Bob Ford | http://www.beaglebard.com/index.html | All Hunting Articles
Posted 09/16/2023




There is a lot of emphasis on versatile hunting dogs in recent years, and guys like me have been running them for decades. What am I talking about? Why, the ever-popular beagle is what I am thinking has been the versatile hunting dog par excellence for centuries. Growing up in the Northern Appalachian Mountains, specifically in the Alleghenies, there were lots of hunters who kept a beagle or two for rabbit hunting. Beagles are hounds, with a powerful nose, and a strong urge to pursue game. Typically, the biggest problem faced by owners of beagles is ensuring that they do not chase off game—deer being the most tempting and problematic off game species. A cottontail rabbit might run in a circle a few hundred yards in diameter. A deer chase might take a pack of beagles so far away that you no longer hear them baying, and it ruins a day afield. Experienced houndsmen do not venture afield for a hunt with a beagle that will run off game.



So, the real question is what is off game? I’ve always allowed my beagles to chase birds and squirrels in addition to their preferred prey, rabbits. Now, if you are small game hunter, what does this mean? Well, squirrels will typically go a short distance to a tree and bark a warning from the limbs. The old timers swore that a good rabbit stew needed one squirrel to make it perfect. A fox squirrel falling from the tree canopy to the leaf litter lands with a loud thud, the larger bodies of these squirrels being substantially larger than a grey squirrel. My game vest might hold squirrels and rabbits.

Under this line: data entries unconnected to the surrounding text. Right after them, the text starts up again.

Definition float_add (a b : float_value) : float_value :=
  match a, b with
  | NotANumber, _ | _, NotANumber => NotANumber
  | Inf s, Inf s' => if Bool.eqb s s' then Inf s else NotANumber
  | Inf s, Finite _ | Finite _, Inf s => Inf s
  | Finite x, Finite y => Finite (x + y)%Q
  end.

Definition notna (v : float_value) : bool :=
  match v with NotANumber => false | _ => true end.

(** [Series.mean()], which is what [np.mean] calls on a pandas Series:
    [skipna=True], so NaN values are left out of the sum and of the count;
    infinities are kept; the mean of no value is NaN. *)
Definition Series_mean (s : list float_value) : float_value :=
  match filter notna s with
  | [] => NotANumber
  | kept => match fold_right float_add (Finite 0) kept with
            | Finite t => Finite (t / Qlen kept)%Q
            | v => v
            end
  end.

(** [v * 100] *)
Definition times_100 (v : float_value) : float_value :=
  match v with Finite q => Finite (q * 100)%Q | _ => v end.

(** Line 256:
    [np.mean(np.abs((x['actual'] - x['predicted']) / x['actual'])) * 100]
    on the columns of a group, which are pandas Series. *)
Definition mape_by_town (actual predicted : list Q) : float_value :=
  times_100
    (Series_mean
       (map np_abs (zip_with (fun a p => truediv (a - p) a)%Q actual predicted))).

(** The values bound by lines 99-102. *)
Record metrics : Type := {
  rmse : R;
  mae : Q;
  mape : option Q
}.

(** Lines 99-107. *)
Definition evaluate (y_test predictions : list Q) : script metrics :=
  emit (Call mean_squared_error_call (List.length y_test)) ;;
  mse <- lift (mean_squared_error y_test predictions) ;;
  let rmse := np_sqrt mse in
  emit (Call mean_absolute_error_call (List.length y_test)) ;;
  mae <- lift (mean_absolute_error y_test predictions) ;;
  let mape := mape_guarded y_test predictions in
  print (Text "") ;;
  print (Text "Model Performance Metrics:") ;;
  print (MetricRMSE rmse) ;;
  print (MetricMAE mae) ;;
  print (MetricMAPE mape) ;;
  ret {| rmse := rmse; mae := mae; mape := mape |}.

(** The arrays of a partition without NaN, as floats. *)
Definition finite_partition (p : partition (option Q)) : option (partition Q) :=
  match all_finite (map all_finite (X_train p)), all_finite (map all_finite (X_test p)),
        all_finite (y_train p), all_finite (y_test p) with
  | Some xtr, Some xte, Some ytr, Some yte =>
      Some {| X_train := xtr; X_test := xte; y_train := ytr; y_test := yte |}
  | _, _, _, _ => None
  end.

Definition has_nan (X : list (list (option Q))) : bool :=
  existsb (existsb isnan) X.

Definition require_samples {A : Type} (c : call) (a : list A) : script unit :=
  match a with
  | [] => raise (ValueError c)
  | _ => ret tt
  end.

(** Lines 70-100 when NaN is left in the arrays (a column with no valid
    value): the scalers let NaN through, the estimator and the metrics
    refuse it. *)
Definition run_with_nan {A : Type} (p : partition (option Q)) : script A :=
  emit (Call scaler_X_fit_transform (List.length (X_train p))) ;;
  require_samples scaler_X_fit_transform (X_train p) ;;
  emit (Call scaler_X_transform (List.length (X_test p))) ;;
  require_samples scaler_X_transform (X_test p) ;;
  emit (Call scaler_y_fit_transform (List.length (y_train p))) ;;
  require_samples scaler_y_fit_transform (y_train p) ;;
  emit (Call scaler_y_transform (List.length (y_test p))) ;;
  require_samples scaler_y_transform (y_test p) ;;
  print (Text "") ;;
  print (Text "Fitting SVR model...") ;;
  emit (Call svr_model_fit (List.length (X_train p))) ;;
  (if has_nan (X_train p) || existsb isnan (y_train p)
   then raise (ValueError svr_model_fit) else ret tt) ;;
  print (Text "SVR model fitted successfully.") ;;
  emit (Call svr_model_predict (List.length (X_test p))) ;;
  (if has_nan (X_test p) then raise (ValueError svr_model_predict) else ret tt) ;;
  emit (Call scaler_y_inverse_transform (List.length (X_test p))) ;;
  emit (Call mean_squared_error_call (List.length (y_test p))) ;;
  raise (ValueError mean_squared_error_call).

(** *** Town-wise performance (lines 235-270) *)

Record result_row : Type := {
  result_date : Z;
  actual : Q;
  predicted : Q
}.

Record town_metrics : Type := {
  RMSE : R;
  MAE : Q;
  MAPE : float_value
}.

A squirrel on a limb chattering away at the beagle often never sees me.



Seasonal flights of woodcock will rest in some of my hunting spots. Think of a versatile beagle like a flusher that might get excited enough to bay on its quarry. A beagle will work a line until the timberdoodle decides to make a break for it, flushes straight up and lines out. At the apex of the rise, I will often add a woodcock to the vest. The same holds true for doves at the edges of crop fields. Sometimes I will have a beagle scent trailing a dove, mute, with a wagging tail when the bird will burst out of the thickets at the edge of the field. At other times, I will be awaiting a rabbit while the hound is chasing it, and the barking of the chase gets close enough to a dove or two that they decide they must vacate the premises and arc out on an aerial escape from the terrestrial clamor of beagle and bunny. When the dove clears the thick cover and is over the adjoining field, that is my chance to maybe get a shot.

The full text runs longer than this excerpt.